Autre voisinage à ne pas confondre : l'indemnité de trajet ci-dessus est un forfait par zone de distance, dû pour la sujétion du déplacement. Le temps de route lui-même, quand il tombe en dehors de l'horaire de travail, obéit à un régime distinct, détaillé sur la page heures de trajet BTP. Les deux lignes peuvent figurer sur un même bulletin sans faire doublon.

Sources : conventions collectives nationales du bâtiment (IDCC 1596/1597), barèmes URSSAF frais professionnels, Code du travail. Données indicatives, non contractuelles — les montants exacts dépendent de l'accord régional applicable.

Questions fréquentes

Quelle différence entre indemnité de trajet et indemnité de transport dans le BTP ?

L'indemnité de trajet compense le temps passé à rejoindre le chantier (une sujétion, pas une dépense) : elle peut être réintégrée dans l'assiette des cotisations si les conditions ne sont pas réunies. L'indemnité de transport rembourse un frais réel de déplacement domicile-chantier : elle est exonérée de cotisations dans la limite du barème URSSAF. Ce sont deux lignes distinctes du bulletin de paie.

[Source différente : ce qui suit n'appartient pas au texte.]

(** * Spark dicer: voxel grids, signed distance functions and GPU kernels

    A shallow embedding of [src/dicer/voxel.js].

    Numbers.  JavaScript numbers and WGSL [f32] values are modelled by the
    real numbers of the standard library: rounding is not modelled.  The one
    non-finite value the code can produce from finite inputs, the [NaN] of
    [0 / 0] in the long-hole SDF, is modelled by [None] in [option R]; every
    comparison with it is false, as in IEEE 754.  Grid dimensions and cell
    indices are integers ([Z]). *)

From Stdlib Require Import Reals Lra Lia ZArith List Psatz.
From Stdlib Require Import String.
From stdpp Require Import base option list gmap strings.

#[local] Open Scope R_scope.

(** ** three.js [Vector3]

    The methods of [Vector3] that the dicer calls, with the semantics of the
    three.js library.  Methods that mutate their receiver are modelled as
    functions returning the new value. *)
Module Vector3.

Record t : Type := mk { x : R; y : R; z : R }.

Definition zero : t := mk 0 0 0.
Definition add (a b : t) : t := mk (x a + x b) (y a + y b) (z a + z b).
Definition sub (a b : t) : t := mk (x a - x b) (y a - y b) (z a - z b).
Definition addScalar (a : t) (s : R) : t := mk (x a + s) (y a + s) (z a + s).
Definition multiplyScalar (a : t) (s : R) : t := mk (x a * s) (y a * s) (z a * s).
Definition dot (a b : t) : R := x a * x b + y a * y b + z a * z b.
Definition lengthSq (a : t) : R := dot a a.
Definition length (a : t) : R := sqrt (lengthSq a).
Definition distanceTo (a b : t) : R := length (sub a b).

(** [divideScalar s] is [multiplyScalar (1 / s)]. *)
Definition divideScalar (a : t) (s : R) : t := multiplyScalar a (1 / s).

(** [normalize] is [divideScalar (length () || 1)]: the zero vector is left
    as it is. *)
Definition normalize (a : t) : t :=
  divideScalar a (if Req_dec_T (length a) 0 then 1 else length a).

(** [projectOnVector v]: zero when [v] has length zero, otherwise
    [v * (v . a / |v|^2)]. *)
Definition projectOnVector (a v : t) : t :=
  if Req_dec_T (lengthSq v) 0 then zero
  else multiplyScalar v (dot v a / lengthSq v).

(** [projectOnPlane n] subtracts the projection on [n]. *)
Definition projectOnPlane (a n : t) : t := sub a (projectOnVector a n).

End Vector3.

Abbreviation Vec3 := Vector3.t.
Abbreviation vec3 := Vector3.mk.

(** [Math.hypot] of two arguments. *)
Definition hypot (a b : R) : R := sqrt (a * a + b * b).

(** ** Errors and results

    What the code throws: the messages of the thrown strings and [Error]
    objects, one constructor per [throw] site, the [ReferenceError] that the
    language raises for an identifier bound in no enclosing scope, and the
    [TypeError] of a property access on [null] or [undefined]. *)
Inductive error : Type :=
  | CylinderDirectionNotNormalized
  | ElhDirectionNotNormalized
  | InvalidExtrusionNormal
  | InvalidPQPair
  | HalfVectorsNotPerpendicular
  | UnknownRoundMode (roundMode : string)
  | GridSizeMismatch
  | GridOffsetMismatch
  | GridResolutionMismatch
  | MapFnNotRegistered (fnName : string)
  | MapFnAlreadyRegistered (fnName : string)
  | Map2FnNotRegistered (fnName : string)
  | ReduceFnNotRegistered (fnName : string)
  | BufferSizeMismatch
  | ReferenceError (identifier : string)
  | TypeError.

Le panier repas BTP est-il soumis à cotisations ?

Non, le panier repas est exonéré de cotisations sociales dans la limite du plafond URSSAF (10,40 € par jour travaillé en 2026 au niveau national ; les accords régionaux, comme l'Île-de-France, peuvent prévoir un montant supérieur). La part qui dépasse ce plafond est soumise à cotisations.

Comment fonctionnent les zones de petits déplacements ?

Les indemnités de trajet et de transport sont calculées par zones concentriques mesurées à vol d'oiseau depuis le siège ou le point de rattachement de l'entreprise, par tranches de distance. Plus le chantier est éloigné, plus la zone (et donc le montant) est élevée. Les barèmes sont fixés régionalement.